(* ================================================================== *)
(** * What a cycle writes *)
(* ================================================================== *)

(** The lines one [processChange] writes, given the broker's answers. *)
Definition outputs_of (c : P.Change) (t : Z) (outcomes : list bool)
  : list P.Output :=
  ([P.ConsoleEntry (P.changeLogEntry c t);
    P.LogDatabaseChange (P.operation_type c) (P.table_name c)
                        (P.record_id c);
    if P.next_outcome outcomes
    then P.LogKafkaEvent "CHANGE_SENT" "database-events" (P.table_name c)
    else P.LogSystemEvent "CDC_KAFKA_SEND_ERROR" "error"]
   ++ (if P.isCriticalChange c
       then P.ConsoleEntry (P.criticalLogEntry c (P.changeLogEntry c t))
            :: (if P.next_outcome (tl outcomes)
                then []
                else [P.LogSystemEvent "CDC_CHANGE_PROCESSING_ERROR" "error"])
       else []))%list.

Fixpoint batch_outputs (changes : list P.Change) (t : Z)
  (outcomes : list bool) : list P.Output :=
  match changes with
  | [] => []
  | c :: rest =>
      (outputs_of c t outcomes
       ++ batch_outputs rest t (outcomes_after c outcomes))%list
  end.

Lemma processChange_out (c : P.Change) (s : P.State) :
  P.out (snd (P.processChange c s))
  = (P.out s ++ outputs_of c (P.now s) (P.send_outcomes s))%list.
Proof.
  unfold outputs_of. run_publisher.
  destruct (P.next_outcome (P.send_outcomes s));
    cbn [fst snd P.now P.sends P.send_outcomes P.db P.lastProcessedId
         P.changesProcessed P.db_outcomes P.out P.with_out P.with_send];
    destruct (P.isCriticalChange c);
    cbn [fst snd P.now P.sends P.send_outcomes P.db P.lastProcessedId
         P.changesProcessed P.db_outcomes P.out P.with_out P.with_send];
    try destruct (P.next_outcome (tl (P.send_outcomes s)));
    cbn [fst snd P.now P.sends P.send_outcomes P.db P.lastProcessedId
         P.changesProcessed P.db_outcomes P.out P.with_out P.with_send
         P.table P.changeLogEntry];
    rewrite <- ?app_assoc; reflexivity.
Qed.

Lemma poll_step_out (c : P.Change) (s : P.State) :
  P.out (snd (P.poll_step c s))
  = (P.out s ++ outputs_of c (P.now s) (P.send_outcomes s))%list.
Proof.
  pose proof (processChange_out c s) as H.
  unfold P.poll_step, Eff.bind, Eff.modify.
  destruct (processChange_effect c s) as [Hok _].
  destruct (P.processChange c s) as [r s1]. simpl in Hok, H. subst r.
  exact H.
Qed.

Lemma loop_out (changes : list P.Change) :
  forall s : P.State,
    P.out (snd (Eff.for_of changes P.poll_step s))
    = (P.out s ++ batch_outputs changes (P.now s) (P.send_outcomes s))%list.
Proof.
  induction changes as [| c rest IH]; intros s.
  - simpl. now rewrite app_nil_r.
  - pose proof (poll_step_effect c s) as H.
    pose proof (poll_step_out c s) as Hout.
    cbn [Eff.for_of]. unfold Eff.bind.
    destruct (P.poll_step c s) as [r s1]. simpl in H, Hout.
    destruct H as [-> [_ [Ho [_ [_ [_ [_ Hn]]]]]]].
    rewrite IH, Hout, Hn, Ho. cbn [batch_outputs]. now rewrite app_assoc.
Qed.
(** C6. For every problem, the linear prompt and the structured prompt
    both end with an output-format sentence that closes with the same
    instruction text, the one fixing the [Final Answer:] convention: a
    single final line starting with [Final Answer:] followed by the numeric
    value and units. *)
Theorem prompts_share_final_answer_clause (p : Problem) :
  (exists before,
     buildLinearPrompt p = before ++ linear_steps ++ lit ", " ++ final_answer_clause)
  /\ (exists before,
        buildSeptagonPrompt p = before ++ septagon_steps ++ lit ", " ++ final_answer_clause).
Proof.
  split.
  - exists (lit "You are given a physics problem. Solve it with step-by-step reasoning and provide the final numeric answer with units." ++ nl
            ++ (lit "Problem: " ++ statement p ++ nl)).
    unfold buildLinearPrompt, final_answer_clause.
    rewrite linear_format_split.
    generalize linear_steps; intros s1.
    repeat match goal with |- context [lit ?x] => generalize (lit x); intro end.
    rewrite <- !app_assoc. reflexivity.
  - exists (lit "You are given the following non-linear septagon diagram nodes that encode the problem context. Use the relationships between nodes to reason and solve. Provide the final numeric answer with units." ++ nl
            ++ (lit "Nodes:" ++ nl)
            ++ (join nl (map (fun n => lit "- " ++ n) (septagonNodes p)) ++ nl)).
    unfold buildSeptagonPrompt, final_answer_clause.
    rewrite septagon_format_split.
    generalize septagon_steps; intros s1.
    generalize (join nl (map (fun n => lit "- " ++ n) (septagonNodes p))); intros nodes.
    repeat match goal with |- context [lit ?x] => generalize (lit x); intro end.
    cbv zeta. rewrite <- !app_assoc. reflexivity.
Qed.
(** X17.  With [test='p-roc'], the tail ['any'] (the default) or
    ['right'], data with at least one element and a threshold [p >= 0],
    the preamble always finds a positive, the largest element of the
    data, whose p-value is 0; so the search does not raise and returns
    a list. *)
Theorem proc_search_returns (data : list Q) (distributions : option (list string))
        (kw : kwargs) :
  data <> [] ->
  0 <= p_threshold kw ->
  tail_of kw = "any" \/ tail_of kw = "right" ->
  (1 <= count_true (data_positives data (tail_of kw) (p_threshold kw)))%nat
  /\ exists res, search data "p-roc" distributions kw = Ok res.
Proof.
  intros Hne Hp Htail.
  assert (Hpos : (1 <= count_true (data_positives data (tail_of kw) (p_threshold kw)))%nat).
  { destruct (exists_max data Hne) as (m & Hin & Hmax).
    apply (count_true_pos _ data m Hin).
    apply Qle_bool_iff.
    assert (Hone : mean (le_scalar data m) == 1).
    { rewrite mean_le_scalar. apply empirical_cdf_at_max; assumption. }
    assert (Hhalf : Qle_bool (1 # 2) (mean (le_scalar data m)) = true).
    { apply Qle_bool_iff. rewrite Hone. discriminate. }
    unfold tail_value. destruct Htail as [-> | ->]; simpl; rewrite ?Hhalf;
      (setoid_replace (1 - mean (le_scalar data m)) with 0 by (rewrite Hone; ring));
      exact Hp. }
  split; [exact Hpos|].
  unfold matchDistribution, preamble. simpl.
  rewrite (proc_preamble_run data (p_threshold kw) kw Hne).
  destruct (Nat.eqb_spec (count_true (data_positives data (tail_of kw) (p_threshold kw))) 0)
    as [H0 | _]; [lia|].
  simpl. eexists. reflexivity.
Qed.

(** X18.  With [test='p-roc'] and [tail='left'], data of [n >= 1]
    elements and a threshold of at most half of [1/n] have no positive:
    every element has at least itself at or below it, so its p-value is
    at least [1/n] (the factor two leaves room for the rounding of the
    quotient).  The search then fails before any candidate is tried,
    and not with the [ValueError] it means to raise: the message is
    formatted with the local [p], which is not bound yet, so an
    [UnboundLocalError] comes out. *)
Theorem proc_search_no_positives (data : list Q)
        (distributions : option (list string)) (kw : kwargs) :
  data <> [] ->
  tail_of kw = "left" ->
  2 * p_threshold kw <= 1 / Q_of_nat (length data) ->
  search data "p-roc" distributions kw = Raise UnboundLocalError.
Proof.
  intros Hne Htail Hmargin.
  assert (Hinv : 0 < 1 / Q_of_nat (length data)).
  { unfold Qdiv. rewrite Qmult_1_l. apply Qinv_lt_0_compat, Q_of_nat_pos.
    destruct data; [congruence | simpl; lia]. }
  assert (Hthr : p_threshold kw < 1 / Q_of_nat (length data)) by lra.
  assert (Hzero : count_true (data_positives data (tail_of kw) (p_threshold kw)) = 0%nat).
  { apply count_true_none. intros v Hv.
    destruct (Qle_bool (tail_value (tail_of kw) (mean (le_scalar data v)))
                       (p_threshold kw)) eqn:E; [|reflexivity].
    apply Qle_bool_iff in E. rewrite Htail in E. unfold tail_value in E. simpl in E.
    rewrite mean_le_scalar in E.
    assert (Hge := empirical_cdf_of_sample data v Hv).
    exfalso. apply (Qlt_irrefl (p_threshold kw)).
    eapply Qlt_le_trans; [exact Hthr|]. eapply Qle_trans; eassumption. }
  unfold matchDistribution, preamble. simpl.
  rewrite (proc_preamble_run data (p_threshold kw) kw Hne), Hzero. reflexivity.
Qed.

End ProcSearch.

Lemma proc_search_returns_witness :
  le 1 (count_true (data_positives [1; 2; 3] (tail_of no_kwargs)
                                   (p_threshold no_kwargs)))
  /\ exists res,
      matchDistribution toy_stats toy_kstest toy_all [1; 2; 3] "p-roc" None no_kwargs
      = Ok res.
Proof.
  apply (proc_search_returns toy_stats toy_kstest toy_all [1; 2; 3] None no_kwargs).
  - discriminate.
  - vm_compute. discriminate.
  - left. reflexivity.
Defined.

Lemma proc_search_no_positives_witness :
  matchDistribution toy_stats toy_kstest toy_all [1; 2; 3] "p-roc" None
                    (mk_kwargs None (Some "left"))
  = Raise UnboundLocalError.
Proof.
  apply (proc_search_no_positives toy_stats toy_kstest toy_all [1; 2; 3] None
           (mk_kwargs None (Some "left"))).
  - discriminate.
  - reflexivity.
  - vm_compute. discriminate.
Defined.

Example proc_search_run :
  exists D,
    matchDistribution toy_stats toy_kstest toy_all [1; 2; 3] "p-roc" None no_kwargs
    = Ok [(Fin D, "expon", [1]); (Fin D, "norm", [0; 1])]
    /\ D == 2.
Proof.
  eexists. split; [vm_compute; reflexivity | reflexivity].
Qed.

Section SearchErrors.

Variable scipy_stats : string -> option dist_gen.
Variable kstest : list Q -> string -> list Q -> result (pyfloat * pyfloat).
Variable all_distributions : list string.

#[local] Abbreviation search := (matchDistribution scipy_stats kstest all_distributions).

**ABOUT THIS TASK:** Please reproduce, exactly as written, the lines of the records from the first line through the one containing "destruct (P.next_outcome (P.send_outcomes".

**WORKED SOLUTION:**
(* ================================================================== *)
(** * What a cycle writes *)
(* ================================================================== *)

(** The lines one [processChange] writes, given the broker's answers. *)
Definition outputs_of (c : P.Change) (t : Z) (outcomes : list bool)
  : list P.Output :=
  ([P.ConsoleEntry (P.changeLogEntry c t);
    P.LogDatabaseChange (P.operation_type c) (P.table_name c)
                        (P.record_id c);
    if P.next_outcome outcomes
    then P.LogKafkaEvent "CHANGE_SENT" "database-events" (P.table_name c)
    else P.LogSystemEvent "CDC_KAFKA_SEND_ERROR" "error"]
   ++ (if P.isCriticalChange c
       then P.ConsoleEntry (P.criticalLogEntry c (P.changeLogEntry c t))
            :: (if P.next_outcome (tl outcomes)
                then []
                else [P.LogSystemEvent "CDC_CHANGE_PROCESSING_ERROR" "error"])
       else []))%list.

Fixpoint batch_outputs (changes : list P.Change) (t : Z)
  (outcomes : list bool) : list P.Output :=
  match changes with
  | [] => []
  | c :: rest =>
      (outputs_of c t outcomes
       ++ batch_outputs rest t (outcomes_after c outcomes))%list
  end.

Lemma processChange_out (c : P.Change) (s : P.State) :
  P.out (snd (P.processChange c s))
  = (P.out s ++ outputs_of c (P.now s) (P.send_outcomes s))%list.
Proof.
  unfold outputs_of. run_publisher.
  destruct (P.next_outcome (P.send_outcomes s));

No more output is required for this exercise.